Hepatitis virus reactivation in cancer patients undergoing cytotoxic chemotherapy: Incidences, associated factors and management.
- 256 p.
Adviser: P. J. Johnson.
Thesis (M.D.)--Chinese University of Hong Kong (People's Republic of China), 2001.
Chronic hepatitis B virus (HBV) infection is endemic in many parts of the world including Hong Kong. HBV reactivation is a well-described and potentially fatal complication in cancer patients who receive cytotoxic chemotherapy. The reactivation is characterized by raised levels of serum HBV DNA, abnormal liver function tests and clinical hepatitis of varying severity. The aims of this thesis were firstly to determine the frequency of HBV reactivation in cancer patients undergoing cytotoxic chemotherapy and to identify the associated risk factors, and secondly to address treatment strategies that can be administered to patients in preventing and controlling the severity of this condition. The following studies have been conducted for these objectives. In a prospective study, patients who were HBsAg positive were followed up during their course of chemotherapy.
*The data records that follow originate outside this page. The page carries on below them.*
Ltac unswap :=
  repeat match goal with
  | H : in_u 32 ?x |- context [swap_u32 (swap_u32 ?x)] => rewrite (swap_u32_twice x H)
  | H : in_s 32 ?x |- context [swap_s32 (swap_s32 ?x)] => rewrite (swap_s32_twice x H)
  end.

(** The header as the flash keeps it: words of 32 bits. *)
Record obj_hdr_wf (oh : yaffs_obj_hdr) : Prop := {
  ohw_words : Forall (in_u 32)
    [oh_type oh; parent_obj_id oh; yst_mode oh; yst_uid oh; yst_gid oh; yst_atime oh;
     yst_mtime oh; yst_ctime oh; file_size_low oh; yst_rdev oh; (win_ctime oh).1;
     (win_ctime oh).2; (win_atime oh).1; (win_atime oh).2; (win_mtime oh).1; (win_mtime oh).2;
     inband_shadowed_obj_id oh; inband_is_shrink oh; file_size_high oh; reserved oh;
     is_shrink oh];
  ohw_ints : Forall (in_s 32) [equiv_id oh; shadows_obj oh]
}.

(** Byte order of the flash: [swap_u32] writes the bytes of its word in the
    opposite order, [swap_loff_t] the two swapped halves; the conversions of words,
    of an object header and of packed tags are involutions (what is written in the
    flash's order is read back as it was), and the header's name, alias and
    checksum are not touched. *)
Theorem yaffs_endian_involutive b :
  (∀ x, digits BE 4 (swap_u32 x) = digits LE 4 x) ∧
  (∀ x, digits BE 8 (u64 (swap_loff_t x)) = digits LE 8 (u64 x)) ∧
  (∀ x, in_u 32 x → yaffs_do_endian_u32 b (yaffs_do_endian_u32 b x) = x) ∧
  (∀ x, in_s 32 x → yaffs_do_endian_s32 b (yaffs_do_endian_s32 b x) = x) ∧
  (∀ oh, obj_hdr_wf oh →
     let oh' := yaffs_do_endian_oh b oh in
     yaffs_do_endian_oh b oh' = oh ∧ oh_name oh' = oh_name oh ∧ oh_alias oh' = oh_alias oh ∧
     sum_no_longer_used oh' = sum_no_longer_used oh) ∧
  (∀ p, Forall (in_u 32) [pt_seq_number p; pt_obj_id p; pt_chunk_id p; pt_n_bytes p] →
     yaffs_do_endian_packed_tags2 b (yaffs_do_endian_packed_tags2 b p) = p).
Proof.
  split; [apply swap_u32_digits|]. split; [apply swap_loff_t_digits|].
  split; [intros x Hx; destruct b; [by apply swap_u32_twice|done]|].
  split; [intros x Hx; destruct b; [by apply swap_s32_twice|done]|].
  split.
  - intros oh [Hw Hi]. destruct b; [|done]. split; [|done]. destruct oh.
    destruct win_ctime0, win_atime0, win_mtime0. cbn in Hw, Hi.
    decompose_Forall_hyps. cbn. unfold swap_pair. cbn.
    unswap. reflexivity.
  - intros p Hp. destruct b; [|done]. destruct p. cbn in *. decompose_Forall_hyps.
    unswap. reflexivity.
Qed.

(** A header of a directory, written by a machine of the other byte order. *)
Definition sample_obj_hdr : yaffs_obj_hdr :=
  mk_obj_hdr 3 1 0xffff [100; 105; 114; 0] 16877 7 8 0x5f5e100 0x5f5e101 0x5f5e102 0 (-1) [] 0
    (1, 2) (3, 4) (5, 6) 0 0 0 0xffffffff (-2) 1.

Example yaffs_endian_involutive_witness :
  yaffs_do_endian_oh true (yaffs_do_endian_oh true sample_obj_hdr) = sample_obj_hdr ∧
  yst_atime (yaffs_do_endian_oh true sample_obj_hdr) = 0x00e1f505.
Proof.
  destruct (yaffs_endian_involutive true) as (_ & _ & _ & _ & H & _).
  destruct (H sample_obj_hdr) as [E _]; [|split; [exact E|vm_compute; reflexivity]].
  split; repeat (apply List.Forall_cons; [split; vm_compute; first [discriminate|reflexivity]|]);
    apply List.Forall_nil.
Defined.

(** ** The images of structures as bytes *)

Lemma number_digits_32 x : in_u 32 x → number BE (digits BE 4 x) = x.
Proof. intros H. by apply number_digits. Qed.

Lemma ptt_bytes_eq a b c d :
  ptt_bytes (mk_ptt a b c d) = digits BE 4 a ++ digits BE 4 b ++ digits BE 4 c ++ digits BE 4 d.
Proof. unfold ptt_bytes. cbn [mbind list_bind pt_seq_number pt_obj_id pt_chunk_id pt_n_bytes].
  by rewrite app_nil_r. Qed.

Definition ptt_wf (p : yaffs_packed_tags2_tags_only) : Prop :=
  in_u 32 (pt_seq_number p) ∧ in_u 32 (pt_obj_id p) ∧ in_u 32 (pt_chunk_id p) ∧
  in_u 32 (pt_n_bytes p).

Lemma ptt_of_bytes_bytes p : ptt_wf p → ptt_of_bytes (ptt_bytes p) = p.
Proof.
  destruct p as [a b c d]. intros (Ha & Hb & Hc & Hd). cbn in Ha, Hb, Hc, Hd.
  transitivity (mk_ptt (number BE (digits BE 4 a)) (number BE (digits BE 4 b))
                  (number BE (digits BE 4 c)) (number BE (digits BE 4 d))); [reflexivity|].
  by rewrite !number_digits_32.
Qed.

Lemma ptt_bytes_of_bytes l :
  Forall (in_u 8) l → length l = ptt_size → ptt_bytes (ptt_of_bytes l) = l.
Proof.
  intros Hl Hlen. do 16 (destruct l as [|? l]; [done|]). destruct l; [|done].
  decompose_Forall_hyps. unfold ptt_of_bytes. rewrite ptt_bytes_eq. cbn [Nat.mul Nat.add drop take].
  assert (∀ a b c d, in_u 8 a → in_u 8 b → in_u 8 c → in_u 8 d →
    digits BE 4 (number BE [a; b; c; d]) = [a; b; c; d]) as Hd.
  { intros. apply (digits_number BE [a; b; c; d]). by repeat (apply List.Forall_cons; [done|]). }
  by rewrite !Hd.
Qed.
HBV reactivation was found to occur in nearly 20% of them and accounts for 44% of hepatitis cases. Factors associated with the development of HBV reactivation included male gender, young age, HBeAg positivity and a diagnosis of lymphoma. In two separate studies, the role of HBV mutants in HBeAg-negative HBV reactivation were assessed. Chronic HBV carriers who were HBeAg negative/anti-HBe positive with nt 1896 mutation (G to A) appeared to be more likely to develop HBV reactivation during cytotoxic chemotherapy, and the latter did not appear to associate with the emergence of mutant HBV. With respect to the treatment of HBV reactivation, the use of anti-viral agent, lamivudine, was found to associate with HBV DNA suppression, although the delay in the administration of the anti-viral could still be associated with poor outcome. When lamivudine was administered prior to the commencement of chemotherapy, the incidence and the severity of HBV reactivation in cancer patients undergoing chemotherapy appeared to be reduced. It was concluded that for 20% of HBV carriers developed HBV reactivation during cytotoxic chemotherapy, and the associated risk factors included male gender, young age, HBeAg seropositivity, mutant HBV and a diagnosis of lymphoma. Use of lamivudine appeared to be effective in controlling the condition.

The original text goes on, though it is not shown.